##### Records shown
(** X9. The [[unavailable]] element list of line 191 appears exactly for a
    non-empty vector under an item cap of zero or less; the list then reads
    [[unavailable], ...]. *)
Theorem unavailable_only_without_cap (valobj b e : SBValue) (cap : option SBValue)
    (f : vector_frame) :
  vector_frame_of valobj b e cap = Return f ->
  (size f <> 0 /\ values f = [] <-> 0 < size f /\ summary_max_items <= 0) /\
  (0 < size f -> summary_max_items <= 0 ->
   exists summary_head : string,
     vector_render f =
     summary_head +:+ ", [" +:+
     ((color Colors_RED +:+ "[unavailable]" +:+ color Colors_RESET) +:+ ", ...")
     +:+ "]").
Proof.
  intros Hf.
  destruct (frame_window _ _ _ _ _ Hf) as (Hlen & _ & Htr).
  destruct (frame_fields _ _ _ _ _ Hf) as (_ & _ & _ & Hsz & _).
  pose proof (logical_length_nonneg (get_raw_pointer b) (get_raw_pointer e)
                (element_size f)) as Hnn.
  rewrite <- Hsz in Hnn.
  assert (Hnil : 0 < size f -> summary_max_items <= 0 -> values f = []).
  { intros Hs Hm. apply length_zero_iff_nil. rewrite Hlen. lia. }
  split.
  - split.
    + intros [Hnz Hv]. rewrite Hv in Hlen. cbn [List.length] in Hlen. lia.
    + intros [Hs Hm]. split; [lia | exact (Hnil Hs Hm)].
  - intros Hs Hm.
    assert (Htrue : truncated f = true).
    { rewrite Htr. apply andb_true_iff. lia. }
    exists (color Colors_GREEN +:+ ("size = " +:+ str (size f)) +:+ color Colors_RESET
            +:+ ", " +:+ color Colors_GREEN +:+
            match capacity f with
            | Some c => "capacity = " +:+ str c
            | None => "capacity = ?"
            end +:+ color Colors_RESET +:+ ", " +:+ color Colors_GREEN +:+
            (if nonzero (begin_addr f) then "data = 0x" +:+ hex (begin_addr f)
             else "data = null") +:+ color Colors_RESET).
    unfold vector_render. rewrite (Hnil Hs Hm), Htrue.
    replace (size f =? 0) with false by lia. cbn [map nonempty_list].
    rewrite nonempty_app_r by reflexivity.
    rewrite !string_app_assoc. reflexivity.
Qed.

(** X10. With colours disabled the rendering carries no colour code: error
    entries and data entries read alike, and the summary is plain text. *)
Theorem vector_render_plain (f : vector_frame) :
  should_use_colors = false ->
  vector_render f =
  ("size = " +:+ str (size f)) +:+ ", " +:+
  match capacity f with
  | Some c => "capacity = " +:+ str c
  | None => "capacity = ?"
  end +:+ ", " +:+
  (if begin_addr f =? 0 then "data = null" else "data = 0x" +:+ hex (begin_addr f))
  +:+ ", [" +:+
  (let elements_str :=
     if size f =? 0 then ""
     else match values f with
          | [] => "[unavailable]"
          | _ :: _ => String.concat ", " (values f)
          end in
   if truncated f
   then (if nonempty elements_str then elements_str +:+ ", ..." else "...")
   else elements_str)
  +:+ "]".
Proof.
  intros Hoff. unfold vector_render, color, nonzero. rewrite Hoff.
  cbv beta iota zeta.
  match goal with
  | |- context [map ?g (values f)] =>
      assert (Hmap : map g (values f) = values f)
  end.
  { rewrite <- (map_id (values f)) at 2. apply map_ext. intros v.
    change ("" +:+ v +:+ "") with (v +:+ ""). rewrite app_empty_r.
    destruct (nonempty v && startswith v "["); reflexivity. }
  rewrite Hmap.
  destruct (begin_addr f =? 0), (size f =? 0), (values f), (truncated f);
    reflexivity.
Qed.

End VectorExtras.

(** ** Further properties of [linear_container_summary_provider] *)

Section LinearExtras.

Context {H : Host}.

(** X11. With colours disabled, a walk from a non-null head renders as plain
    text: the size label of the size member (none when the layout has no
    size member), the values joined by [->], or by [<->] for a doubly linked
    walk, and the same arrow before the dots of a truncated walk. *)
Theorem linear_render_plain (valobj head : SBValue) (values : list string)
    (metadata : gmap string bool) :
  should_use_colors = false ->
  head_of valobj = Some head ->
  get_raw_pointer head <> 0 ->
  traverse head summary_max_items = (values, metadata) ->
  linear_container_summary_provider valobj =
  (let arrow := if default false (metadata !! "doubly_linked") then "<->" else "->" in
   let joined := String.concat (" " +:+ arrow +:+ " ") values in
   match get_child_member_by_names valobj ["count"; "size"; "m_size"; "_size"] with
   | Some m => "size = " +:+ str (GetValueAsUnsigned m)
   | None => ""
   end +:+ ", [" +:+
   (if default false (metadata !! "truncated")
    then joined +:+ " " +:+ arrow +:+ " ..."
    else joined) +:+ "]").
Proof.
  intros Hoff Hh Hnz Htr. unfold linear_container_summary_provider.
  rewrite Hh, (get_child_member_by_names_valid _ _ _ Hh). cbn [negb].
  replace (get_raw_pointer head =? 0) with false by lia.
  rewrite Htr. unfold color. rewrite Hoff. cbv beta iota zeta.
  match goal with
  | |- context [map ?g values] => assert (Hmap : map g values = values)
  end.
  { rewrite <- (map_id values) at 2. apply map_ext. intros v.
    change ("" +:+ v +:+ "") with (v +:+ ""). rewrite app_empty_r.
    destruct (startswith v "["); reflexivity. }
  rewrite Hmap.
  destruct (get_child_member_by_names valobj ["count"; "size"; "m_size"; "_size"])
    as [m|] eqn:Hm.
  - rewrite (get_child_member_by_names_valid _ _ _ Hm).
    destruct (default false (metadata !! "doubly_linked")),
             (default false (metadata !! "truncated")); reflexivity.
  - destruct (default false (metadata !! "doubly_linked")),
             (default false (metadata !! "truncated")); reflexivity.
Qed.

End LinearExtras.

(** ** Instances of the further properties *)

Lemma extract_within_two_levels_witness :
  _extract_vector_end_cap_pointer (Some Demo.two_pointers) = Some (Demo.int_ptr 8240) /\
  exists v : SBValue,
    Some Demo.two_pointers = Some v /\
    (Demo.int_ptr 8240 = v \/
     (exists n : string, In (n, Demo.int_ptr 8240) (children v)) \/
     (exists (n : string) (c : SBValue) (m : string),
        In n wrapper_names /\ In (n, c) (children v) /\
        In m wrapper_names /\ In (m, Demo.int_ptr 8240) (children c))).
Proof.
  split; [reflexivity|].
  exact (extract_within_two_levels (Some Demo.two_pointers) (Demo.int_ptr 8240) eq_refl).
Defined.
##########
For every line above that holds the string "match", add one to a count; give that count alone.

→ Output of the exercise:
6